374G2(2020/06/30) Page 9 of 12
THE EQUITABLE LIFE INSURANCE COMPANY OF CANADA
APPLICATION FOR CHANGE - G2
SECTION 8 - LEGAL INFORMATION
A. THE OWNER AND THE PERSON(S) TO BE INSURED DECLARE AND AGREE THAT:
1) The personal information willingly provided by me/us to the independent broker/sales advisor and/or the Equitable Life Insurance
Company of Canada (the “Company”), collected on this Application and held in their files, will be used by the Company for
the purposes of underwriting, servicing, administration, determining Canadian or foreign tax payor status, claims processing and
adjudication related to this Application, any resulting insurance and any supplementary documents. I/We understand and authorize
that for the above purposes the personal information on file is accessible to, and may be exchanged with, authorized employees
of, and relevant third parties retained by the Company, MIB Inc. as provided for in the MIB Notice, its sales distribution network,
participating reinsurer(s), other companies, Canadian or foreign tax authorities and any other person or party whom I/we authorize.
2) The statements and answers in all parts of this Application are true, complete and correctly recorded.
3) The insurance being applied for in this Application or such insurance as approved and issued by the Company shall not take effect
unless: a) a policy change is issued by the Company and the policy change is delivered or accepted in the manner specified in 3c;
and b) the first policy change premium is paid; and c) there is no change in the insurability of the Person(s) to be Insured between the
date this Application was signed by the Person(s) to be Insured and: i) the date of delivery of the Critical Illness policy change to the
Owners; or, ii) the date of delivery of the life policy change to the Owners resident in Provinces and Territories other than Quebec; or,
iii) the date the Application for a life policy change is accepted by the Company without modification for Owners resident in Quebec.
4) Knowledge of or notice to any person shall not constitute knowledge of or notice to the Company unless disclosed in this Application.
No person, other than an Authorized Officer of the Company shall have authority to place the Company under any risk or obligation,
or approve insurability.
5) Acceptance of any policy change issued on this Application shall be a ratification of any changes or corrections in or additions
to this Application which the Company may make in an Endorsement.
6) If the Application is made by an Owner (other than the Person to be Insured): a) and if a policy (policies) change(s)
is (are) issued under this Application, such policy (policies) change(s), including all rights thereunder, shall be under the full
control of the Owner, subject to the provisions of such policy (policies). b) the person(s) on whose life (lives) this
insurance is applied for consents to the insurance being placed on his/her (their) life (lives).
7) They know of nothing not disclosed herein affecting the insurability of the Person(s) to be Insured.
B. THE OWNER AND THE PERSON(S) TO BE INSURED FURTHER:
1) Acknowledge receiving the Notice regarding the MIB and authorize the Company to obtain information from the MIB.
2) Consent to the obtaining of a consumer report containing personal and/or credit information.
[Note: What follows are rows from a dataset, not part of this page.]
(** C2, as stated, fails: with base [{p: DefaultP}] and an override function
    that returns [{code: CustomCode}], the hook returns [{code: CustomCode}],
    which is not the base overwritten by that mapping (the key [p] is gone). *)
Lemma merge_function_not_overwrite :
  Samples.apply (Samples.Const Samples.override) (VMapping Samples.base)
    = VMapping Samples.override ∧
  M11151.c Samples.apply (VFunction (Samples.Const Samples.override))
      (Some (VMapping Samples.base))
    ≠ VMapping (overwrite Samples.base Samples.override).
Proof.
  split; [reflexivity|].
  rewrite c_unfold. cbn [Samples.apply default]. intros Heq.
  apply (f_equal (λ v, own_props v !! "p")) in Heq.
  cbn beta iota delta [own_props] in Heq.
  rewrite overwrite_lookup in Heq.
  vm_compute in Heq. discriminate Heq.
Qed.

(** C2, amended. With inherited context [B] and a function [f] as override,
    the hook returns [f(B)] itself; nothing of [B] is merged into it. *)
Theorem merge_function_override {fn} (call : fn → value fn → value fn)
    (B : mapping) (f : fn) :
  M11151.c call (VFunction f) (Some (VMapping B)) = call f (VMapping B).
Proof. reflexivity. Qed.

(** C5. With no override supplied, the hook returns a mapping equal to the
    inherited context [B]. *)
Theorem merge_undefined_identity {fn} (call : fn → value fn → value fn)
    (B : mapping) :
  M11151.c call VUndefined (Some (VMapping B)) = VMapping B.
Proof. apply c_undefined. Qed.

(** C6. Merging the same mapping [O] into the result of merging [O] into [B]
    gives that result again. *)
Theorem merge_idempotent {fn} (call : fn → value fn → value fn)
    (B O : mapping) :
  M11151.c call (VMapping O)
    (Some (M11151.c call (VMapping O) (Some (VMapping B))))
  = M11151.c call (VMapping O) (Some (VMapping B)).
Proof.
  rewrite !c_mapping. f_equal.
  rewrite (assoc_L (∪)). by rewrite (idemp_L (∪)).
Qed.

(** ** The provider with the parent context disabled *)

(** C3. With a truthy [disableParentContext] and a plain mapping [O] as
    [components], the value the provider installs for its descendants is [O],
    whatever the enclosing context is. *)
Theorem provider_disabled_mapping {fn node} (call : fn → value fn → value fn)
    (flag : value fn) (O : mapping) (ch : node) (ambient : option (value fn)) :
  truthy flag = true →
  provider_value
    (M11151.o call
       {| M11151.disableParentContext := flag;
          M11151.components := VMapping O;
          M11151.children := ch |} ambient)
  = VMapping O.
Proof.
  intros Hflag. unfold M11151.o, mbind, hook_bind, mret, hook_ret.
  cbn [M11151.disableParentContext M11151.components M11151.children provider_value].
  rewrite Hflag. reflexivity.
Qed.

(** The example of the specification with the opt-out set: base
    [{p: DefaultP}], override [{code: CustomCode}]. *)
Lemma provider_disabled_mapping_witness :
  truthy (VBool true : value Samples.closure) = true ∧
  provider_value
    (M11151.o Samples.apply
       {| M11151.disableParentContext := VBool true;
          M11151.components := VMapping Samples.override;
          M11151.children := tt |} (Some (VMapping Samples.base)))
  = VMapping Samples.override.
Proof.
  split; [reflexivity|].
  apply (provider_disabled_mapping Samples.apply (VBool true) Samples.override tt
           (Some (VMapping Samples.base))).
  reflexivity.
Defined.
Lemma find_longest_match_same x a :
  find_longest_match (x :: a) (x :: a) = (0, 0, length (x :: a)).
Proof.
  unfold find_longest_match.
  assert (Hcands : exists rest,
    candidates (x :: a) (x :: a) = (0, 0, length (x :: a)) :: rest /\
    forall c, c ∈ rest -> c.2 <= length (x :: a)).
  { unfold candidates. cbn [length seq flat_map map].
    eexists. split.
    - rewrite drop_0. rewrite common_prefix_same. reflexivity.
    - intros c Hc.
      assert (Hin : c ∈ candidates (x :: a) (x :: a)).
      { unfold candidates. cbn [length seq flat_map map]. by right. }
      apply candidates_blocks in Hin. destruct c as [[i j] k].
      unfold block_of in Hin. simpl in *. lia. }
  destruct Hcands as (rest & -> & Hrest). cbn [fold_left].
  unfold longer at 2. cbn [snd]. 
  destruct (Nat.ltb_spec 0 (length (x :: a))); [|simpl in *; lia].
  apply fold_longer_stays. exact Hrest.
Qed.

(** ** The matched characters *)

Lemma matches_nil fuel : matches fuel [] [] = 0.
Proof. destruct fuel; reflexivity. Qed.

Lemma matches_le fuel a b : matches fuel a b <= min (length a) (length b).
Proof.
  revert a b. induction fuel as [|fuel IH]; intros a b; simpl; [lia|].
  pose proof (find_longest_match_block a b) as Hb.
  destruct (find_longest_match a b) as [[i j] k]. unfold block_of in Hb.
  destruct Hb as (Hi & Hj & _). destruct (k =? 0); [lia|].
  pose proof (IH (take i a) (take j b)) as H1.
  pose proof (IH (drop (i + k) a) (drop (j + k) b)) as H2.
  rewrite !length_take in H1. rewrite !length_drop in H2. lia.
Qed.

Lemma matches_same a : matches (length a + length a) a a = length a.
Proof.
  destruct a as [|x a]; [reflexivity|].
  cbn [length Nat.add matches]. rewrite find_longest_match_same.
  cbn [length]. cbn [Nat.eqb]. rewrite take_0, matches_nil.
  replace (drop (0 + S (length a)) (x :: a)) with (@nil char).
  - rewrite matches_nil. lia.
  - symmetry. apply drop_ge. simpl. lia.
Qed.

(** Strings matched in full are equal. *)
Lemma matches_full fuel a b :
  matches fuel a b = length a -> length a = length b -> a = b.
Proof.
  revert a b. induction fuel as [|fuel IH]; intros a b; simpl.
  - intros Ha Hab. destruct a; [|discriminate]. destruct b; [reflexivity|discriminate].
  - pose proof (find_longest_match_block a b) as Hb.
    destruct (find_longest_match a b) as [[i j] k]. unfold block_of in Hb.
    destruct Hb as (Hi & Hj & Hmid). destruct (k =? 0).
    + intros Ha Hab. destruct a; [|discriminate]. destruct b; [reflexivity|discriminate].
    + pose proof (matches_le fuel (take i a) (take j b)) as H1.
      pose proof (matches_le fuel (drop (i + k) a) (drop (j + k) b)) as H2.
      rewrite !length_take in H1. rewrite !length_drop in H2.
      intros Hm Hab.
      assert (i = j) by lia. subst j.
      assert (E1 : take i a = take i b).
      { apply IH; rewrite !length_take; lia. }
      assert (E2 : drop (i + k) a = drop (i + k) b).
      { apply IH; rewrite !length_drop; lia. }
      rewrite <- (take_drop i a), <- (take_drop i b). f_equal; [exact E1|].
      rewrite <- (take_drop k (drop i a)), <- (take_drop k (drop i b)).
      f_equal; [exact Hmid|]. rewrite !drop_drop. exact E2.
Qed.

(** ** The ratio *)

Lemma ratio_unfold a b n :
  length a + length b = S n ->
  ratio a b = (Z.of_nat (2 * matches (length a + length b) a b) # Pos.of_succ_nat n).
Proof. unfold ratio. intros ->. reflexivity. Qed.

Lemma ratio_same s : (ratio s s == 1)%Q.
Proof.
  destruct (length s + length s) as [|n] eqn:E.
  - unfold ratio. rewrite E. reflexivity.
  - rewrite (ratio_unfold s s n E). rewrite matches_same.
    unfold Qeq. simpl Qnum. simpl Qden. rewrite Zpos_P_of_succ_nat. lia.
Qed.

Lemma ratio_le_1 s t : (ratio s t <= 1)%Q.
Proof.
  destruct (length s + length t) as [|n] eqn:E.
  - unfold ratio. rewrite E. apply Qle_refl.
  - rewrite (ratio_unfold s t n E).
    pose proof (matches_le (length s + length t) s t).
    unfold Qle. simpl Qnum. simpl Qden. rewrite Zpos_P_of_succ_nat. lia.
Qed.

Lemma ratio_1_eq s t : (ratio s t == 1)%Q -> s = t.
Proof.
  destruct (length s + length t) as [|n] eqn:E.
  - intros _. destruct s; [|discriminate]. destruct t; [reflexivity|discriminate].
  - rewrite (ratio_unfold s t n E).
    pose proof (matches_le (length s + length t) s t).
    unfold Qeq. simpl Qnum. simpl Qden. rewrite Zpos_P_of_succ_nat. intros Hq.
    apply (matches_full (length s + length t)); lia.
Qed.

End DifflibFacts.

Module AlignerFacts.
Import PyStr Aligner.

(** ** Searching a range *)

Lemma find_seq_Some (p : nat -> bool) n lo k :
  find p (seq lo n) = Some k ->
  lo <= k < lo + n /\ p k = true /\ forall k', lo <= k' < k -> p k' = false.
Proof.
  revert lo. induction n as [|n IH]; intros lo; simpl; [discriminate|].
  destruct (p lo) eqn:Hp.
  - intros [= <-]. repeat split; try lia. exact Hp.
  - intros Hf. destruct (IH _ Hf) as (Hr & Hk & Hfirst).
    repeat split; try lia; [exact Hk|].
    intros k' Hk'. destruct (decide (k' = lo)) as [->|]; [exact Hp|].
    apply Hfirst. lia.
Qed.

Lemma find_seq_None (p : nat -> bool) n lo :
  (forall k, lo <= k < lo + n -> p k = false) -> find p (seq lo n) = None.
Proof.
  revert lo. induction n as [|n IH]; intros lo Hall; simpl; [reflexivity|].
  rewrite Hall by lia. apply IH. intros k ?. apply Hall. lia.
Qed.

Lemma find_seq_hit (p : nat -> bool) n lo k :
  lo <= k < lo + n -> p k = true ->
  exists k', find p (seq lo n) = Some k' /\ k' <= k.
Proof.
  intros Hr Hk. destruct (find p (seq lo n)) as [k'|] eqn:Hf.
  - exists k'. split; [reflexivity|].
    destruct (find_seq_Some _ _ _ _ Hf) as (_ & _ & Hfirst).
    destruct (decide (k' <= k)); [assumption|].
    rewrite Hfirst in Hk by lia. discriminate.
  - apply find_none with (x := k) in Hf; [congruence|].
    apply in_seq. lia.
Qed.

Lemma first_in_range_Some lo hi p k :
  first_in_range lo hi p = Some k ->
  lo <= k < hi /\ p k = true /\ forall k', lo <= k' < k -> p k' = false.
Proof.
  unfold first_in_range. intros Hf.
  destruct (find_seq_Some _ _ _ _ Hf) as (Hr & Hk & Hfirst).
  repeat split; try lia; assumption.
Qed.

Lemma first_in_range_None lo hi p :
  (forall k, lo <= k < hi -> p k = false) -> first_in_range lo hi p = None.
Proof.
  intros Hall. apply find_seq_None. intros k ?. apply Hall. lia.
Qed.

Lemma first_in_range_hit lo hi p k :
  lo <= k < hi -> p k = true ->
  exists k', first_in_range lo hi p = Some k' /\ lo <= k' <= k.
Proof.
  intros Hr Hk.
  destruct (find_seq_hit p (hi - lo) lo k) as (k' & Hf & Hle); [lia|assumption|].
  exists k'. split; [exact Hf|].
  destruct (find_seq_Some _ _ _ _ Hf) as (? & _). lia.
Qed.

Lemma within_weaken i1 i1' j1 j1' i2 i2' j2 j2' d :
  within i1 i1' j1 j1' d -> i2 <= i1 -> i1' <= i2' -> j2 <= j1 -> j1' <= j2' ->
  within i2 i2' j2 j2' d.
Proof.
  intros [Hl Hr] ? ? ? ?. split; intros z Hz.
  - apply Hl in Hz. lia.
  - apply Hr in Hz. lia.
Qed.

Lemma within_deletes i n j j' :
  Forall (within i (i + n) j j') (map Delete (seq i n)).
Proof.
  apply Forall_forall. intros d Hd. apply list_elem_of_In, in_map_iff in Hd.
  destruct Hd as (x & <- & Hx). apply in_seq in Hx.
  split; simpl; intros z [= <-]; lia.
Qed.

Lemma within_inserts i i' j n :
  Forall (within i i' j (j + n)) (map Insert (seq j n)).
Proof.
  apply Forall_forall. intros d Hd. apply list_elem_of_In, in_map_iff in Hd.
  destruct Hd as (x & <- & Hx). apply in_seq in Hx.
  split; simpl; intros z [= <-]; lia.
Qed.

Section Loop.
Variables words_left words_right : list str.
Variable lookahead : nat.

Local Abbreviation step := (step words_left words_right lookahead).
Local Abbreviation run := (run words_left words_right lookahead).
Local Abbreviation running := (running words_left words_right).
Local Abbreviation merge_check := (merge_check words_left words_right).
Local Abbreviation resync_delete := (resync_delete words_left words_right lookahead).
Local Abbreviation resync_insert := (resync_insert words_left words_right lookahead).
Local Abbreviation resync_both := (resync_both words_left words_right lookahead).
Local Abbreviation same_word := (same_word words_left words_right).
Local Abbreviation reached := (reached words_left words_right lookahead).

Lemma merge_check_bounds i j i' j' :
  merge_check i j = Some (i', j') ->
  (j' = j + 1 /\ i + 2 <= i' <= i + 5 /\ i' <= length words_left /\
   words_right !! j = Some (join (slice words_left i (i' - i)))) \/
  (i' = i + 1 /\ j + 2 <= j' <= j + 5 /\ j' <= length words_right /\
   words_left !! i = Some (join (slice words_right j (j' - j)))).
Proof.
  unfold merge_check.
  destruct (word_len words_left i <? word_len words_right j).
  - destruct (first_in_range _ _ _) as [k|] eqn:Hf; [|discriminate].
    intros [= <- <-]. left.
    apply first_in_range_Some in Hf. destruct Hf as (Hr & Hk & _).
    unfold joined_is in Hk. destruct (words_right !! j) as [w|]; [|discriminate].
    apply bool_decide_eq_true in Hk.
    replace (i + (k + 1) - i) with (k + 1) by lia. rewrite Hk.
    repeat split; try lia.
  - destruct (word_len words_right j <? word_len words_left i); [|discriminate].
    destruct (first_in_range _ _ _) as [k|] eqn:Hf; [|discriminate].
    intros [= <- <-]. right.
    apply first_in_range_Some in Hf. destruct Hf as (Hr & Hk & _).
    unfold joined_is in Hk. destruct (words_left !! i) as [w|]; [|discriminate].
    apply bool_decide_eq_true in Hk.
    replace (j + (k + 1) - j) with (k + 1) by lia. rewrite Hk.
    repeat split; try lia.
Qed.
(** * PyRoboLearn: priority tasks, RL metrics and decorators

    A shallow embedding of

    - [pyrobolearn/priorities/tasks/velocity/angular_momentum.py]
    - [pyrobolearn/priorities/constraints/velocity/self_collision_avoidance.py]
    - [pyrobolearn/metrics/rl_metrics.py]
    - [pyrobolearn/utils/decorator.py]

    Python methods are functions in a state-and-exception monad over the
    attributes of [self]; an exception leaves every assignment made before
    it in place, as in Python. *)

From Stdlib Require Import ZArith QArith List String Ascii Bool Lia.
From stdpp Require Import base option list strings gmap.

Local Open Scope Z_scope.
Local Open Scope string_scope.
Local Open Scope list_scope.

(** ** Exceptions and the method monad *)

Inductive exn : Type :=
| TypeError
| ValueError
| AttributeError (attr : string)
| NameError (name : string).

Inductive result (A : Type) : Type :=
| Returned (a : A)
| Raised (e : exn).

Arguments Returned {A} a.
Arguments Raised {A} e.

(** A method body over a state [St]: the state after the call together with
    what the call did. *)
Definition Py (St A : Type) : Type := St -> St * result A.

Definition py_ret {St A} (a : A) : Py St A := fun s => (s, Returned a).

Definition py_bind {St A B} (m : Py St A) (k : A -> Py St B) : Py St B :=
  fun s =>
    match m s with
    | (s', Returned a) => k a s'
    | (s', Raised e) => (s', Raised e)
    end.

Definition raise {St A} (e : exn) : Py St A := fun s => (s, Raised e).
Definition modify {St} (f : St -> St) : Py St unit := fun s => (f s, Returned tt).

#[global] Instance Py_ret {St} : MRet (Py St) := fun A => @py_ret St A.
#[global] Instance Py_bind {St} : MBind (Py St) := fun A B k m => @py_bind St A B m k.

(** ** Numbers and arrays *)

(** A Python float by its value: a finite double is a rational; comparisons
    on doubles are exact, and every comparison with [nan] is false. *)
Inductive pyfloat : Type :=
| Finite (q : Q)
| PosInf
| NegInf
| NaN.

Definition float_lt (a b : pyfloat) : bool :=
  match a, b with
  | NaN, _ | _, NaN => false
  | _, NegInf => false
  | NegInf, _ => true
  | PosInf, _ => false
  | Finite _, PosInf => true
  | Finite x, Finite y => negb (Qle_bool y x)
  end.

Definition float_gt (a b : pyfloat) : bool := float_lt b a.

(** The double nearest to [-0.2]. *)
Definition minus_point_two : pyfloat :=
  Finite (-3602879701896397 # 18014398509481984).

Definition vector : Type := list pyfloat.
Definition matrix : Type := list (list pyfloat).

(** [numpy.ndarray], up to two dimensions; [NdObj] is the 0-d array numpy
    builds around a value that is not a number. *)
Inductive ndarray : Type :=
| NdObj
| Nd0 (x : pyfloat)
| Nd1 (xs : vector)
| Nd2 (rows : matrix).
3) Authorize the Company to perform all tests, including, without limitation, examinations, x-rays, electrocardiograms, and blood tests
as may be required to underwrite this Application for insurance. Such tests may include tests to determine the presence of various
diseases including the antibodies or virus related to Acquired Immunodeficiency Syndrome (AIDS). The Company may disclose to its
reinsurer(s), your attending physician(s), health service providers, and the MIB, the results of all such tests and personal information
necessary to fulfill any of the identified purposes in this Application. I/we understand and agree that any positive results for HIV,
hepatitis, or any other communicable diseases will be reported to the appropriate Public Health Authority. Your personal information
collected by the testing facility may be processed and stored by such facility in Canada and/or the U.S. and, as such, may be
subject to disclosure to the Canadian and U.S. Governments and agencies through the laws and treaties of and between Canada
and the U.S.
4) Authorize the Motor Vehicle Division in any province requiring such authorization to permit the Company or an investigative
agency acting on behalf of the Company, to be given a copy of all driving record information relevant to this Application.
A photostatic copy of this authorization shall be as valid as the original.
5) Authorize any physician, practitioner, hospital, clinic or other medical or medically-related facility, insurance company, the
MIB or any other organization, institution or person, that has any record or knowledge of the person(s) on whose life (lives) this
insurance is applied for, or his/her (them or their) health, to give full particulars of such information, including any prior medical
history, to the Company or its reinsurers. A photostatic copy of this authorization shall be as valid as the original.
6) Agree that this Application may be transmitted to the Company electronically and received by the Company as the Owner’s original
application for insurance.
7) Acknowledge receiving from my/our Advisor, disclosure and an explanation of the companies the Advisor represents,
licensing, commission, additional compensation, conflicts of interest, and the MIB Notice.